[Tutor] How do I test file operations (Such as opening, reading, writing, etc.)?

Matt Williams matt.williams45.mw at gmail.com
Thu Jan 28 15:34:55 EST 2016


This is a problem I have come up against often, and I don't think I have a
good answer, so if anyone else does, I would be glad to hear it!

I would be tempted to generate a 'test data.CSV" file, and run the tests on
that. It means that as you write the code, and find some edge cases, you
can alter your code and add the edge cases to the test data. That way, the
test data acts to cover the space of various oddities in your work.

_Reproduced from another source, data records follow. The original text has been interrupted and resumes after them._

Definition DELECommand (argStr : str) : C unit :=
  path <- PathFromUser argStr;;
  loseCredits <- st_gets (λ s, UID (GetOwner K uninit (ops (fs s)) (real path)) =? id (user s));;
  r <- with_user (λ u, DeleteFile K GIDToName uninit sitepath u path);;
  match r with
  | (Success, Some (bytes, modTime)) =>
      let section := SectionMatch path false in
      nostats <- match section with
                 | None => st_ret true
                 | Some _ => e <- with_user (λ u, file_allowed K GIDToName uninit sitepath Nostats u path);; st_ret (err_ok e)
                 end;;
      when (negb nostats) (record_ (UploadDecr (Z.quot bytes 1024) modTime (section_name section)));;;
      creditLoss <- (if loseCredits : bool
                     then ratio <- upload_ratio path section;; st_ret (Z.quot bytes 1024 * ratio) else st_ret 0);;
      if creditLoss =? 0 then reply 250 (lit "DELE command successful.")
      else
        lose_credits section creditLoss;;;
        reply 250 (lit "DELE command successful. (" ++ MB_text creditLoss ++ lit "MB credits lost)")
  | (e, _) => deny 550 (argStr ++ lit ": " ++ message e)
  end.

(** exec/check.cpp *)
Fixpoint LookupCheck (checks : list CheckScript) path : option str :=
  match checks with
  | [] => None
  | c :: checks =>
      if WildcardMatch (c_mask c) path false then (if c_disabled c then None else Some (c_path c))
      else LookupCheck checks path
  end.

Definition PreDirCheck path : C bool :=
  match LookupCheck preDirCheck path with
  | None => st_ret true
  | Some script =>
      d <- work_directory;;
      match Script script [script; Basename path; Dirname path; d] with
      | Ok (exitStatus, messages) =>
          if negb (exitStatus =? 0) then
            reply 550 (match messages with [] => lit "Mkdir denied by pre check script." | _ => messages end);;;
            st_ret false
          else (match messages with [] => st_ret tt | _ => part_reply (-2) messages end);;; st_ret true
      | Throw n => reply 550 (lit "Unable to execute pre dir check script: " ++ strerror n);;; st_ret false
      end
  end.

Definition log_event (name path : str) : C unit :=
  u <- st_gets user;;
  when (IsEventLogged path)
    (record_ (Event name (real path) (UserData.name u) (GIDToName (primaryGid u)) (tagline u))).

Definition MKDCommand (argStr : str) : C unit :=
  path <- PathFromUser argStr;;
  e <- with_user (λ u, asked (λ _, Filter GIDToName u (Basename path)));;
  if negb (err_ok e) then deny 550 (lit "Directory name contains one or more invalid characters.")
  else
    ok <- PreDirCheck path;;
    if negb ok then st_throw NoPostScript
    else
      e <- with_user (λ u, CreateDirectory K GIDToName uninit sitepath u path);;
      if negb (err_ok e) then deny 550 (argStr ++ lit ": " ++ message e)
      else
        let section := section_name (SectionMatch path true) in
        when (IsIndexed path) (record_ (IndexAdd path section));;;
        when (IsDupeLogged path) (record_ (DupeAdd (Basename path) section));;;
        log_event (lit "NEWDIR") path;;;
        reply 257 (lit "MKD command successful.").

Definition RMDCommand (argStr : str) : C unit :=
  path <- PathFromUser argStr;;
  e <- with_user (λ u, RemoveDirectory K GIDToName uninit sitepath settings u path);;
  if negb (err_ok e) then deny 550 (argStr ++ lit ": " ++ message e)
  else
    when (IsIndexed path) (record_ (IndexDelete path));;;
    log_event (lit "DELDIR") path;;;
    reply 250 (lit "RMD command successful.").

(** The status of a file that the user may use for [t], or a reply and nothing; the
    code of MDTM, SIZE and MFMT *)
Definition plain_file (t : Action) path (shown : str) : C (option Status) :=
  e <- with_user (λ u, file_allowed K GIDToName uninit sitepath t u path);;
  if negb (err_ok e) then reply 550 (shown ++ lit ": " ++ message e);;; st_ret None
  else
    r <- in_fs (st_catch (s <- status K (real path);; st_ret (Ok s))
                  (λ e, match e with SystemError n => Some (st_ret (Throw n)) | _ => None end));;
    match r with
    | Throw n => reply 550 (shown ++ lit ": " ++ strerror n);;; st_ret None
    | Ok s => if IsRegularFile s then st_ret (Some s)
              else reply 550 (shown ++ lit ": Not a plain file.");;; st_ret None
    end.

Definition SIZECommand (argStr : str) : C unit :=
  path <- PathFromUser argStr;;
  o <- plain_file View path argStr;;
  match o with Some s => reply 213 (to_string (Size s)) | None => st_ret tt end.

(** The text goes to a buffer of 15 bytes; if it does not fit, the buffer is left as
    it is. *)
Definition MDTM_text (t : Z) : str :=
  let text := strftime (gmtime t) in if (length text <? 15)%nat then text else garbage_text.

I would be very keen to hear other ideas,

BW,
Matt

On Thu, 28 Jan 2016 20:12 Danny Yoo <dyoo at hashcollision.org> wrote:

> On Thu, Jan 28, 2016 at 12:44 AM, Alan Gauld <alan.gauld at btinternet.com>
> wrote:
> > On 28/01/16 04:23, boB Stepp wrote:
> >
> >> I don't want to mess with what will become the program's *real*
> >> classifiers.txt (And other needed text files to come, that will
> >> likewise be editable.), so how do I simulate these various needed file
> >> operations in a way that tests the actual program code, but without
> >> touching the actual data files?
> >
> > Danny has shown you one way using a mocked filesystem.
> > But for your case can't you just specify a file location
> > as an environment variable or argv? That way you get the
> > advantage of using real files, which can be an important
> > factor in timing issues, especially if you plan on having
> > any concurrency going on. And it's simple to do...
>
>
> Just to emphasize what I think is an essential point: the basic
> approach we're doing is here parameterization: to take something that
> used to be hardcoded, and turn it into a parameter that allows us to
> substitute with something else.
>
> As Alan says, you can also parameterize in a different way: by the
> directory location where files are being read.  Then you can use a
> temporary directory for your unit tests, and prepare the testing
> environment that way.  If you take this approach, the tempfile module
> can help with this.
>
>     https://docs.python.org/3.5/library/tempfile.html
>
> https://docs.python.org/3.5/library/tempfile.html#tempfile.TemporaryDirectory
>
>
> The mocking approach is one where we're doing this parameterization at
> a behavioral level.  When we started to program, we may have initially
> thought that a parameter could only be numbers, since that's what
> algebra traditionally uses as its domain.  When we program, we find
> that domain of values expanded to a richer set, and not just to
> inactive values like strings or dictionaries or images, but now we can
> pass entire collections of behavior as a parameter.  That's one of the
> lessons of OOP: values are not just inert data: they can define
> dynamic behavior.
>
> (Aside: this is somewhat why I think the topic of inheritance and
> inheritance hierarchies are entirely the wrong things to focus on when
> we're teaching OOP.  Those topics are often used as a shortcut
> mechanism to do code sharing, and although that's convenient, my
> opinion is that it misses the forest for the trees.  What I think
> OOP's heart is beating is in the ability to parameterize behavior.)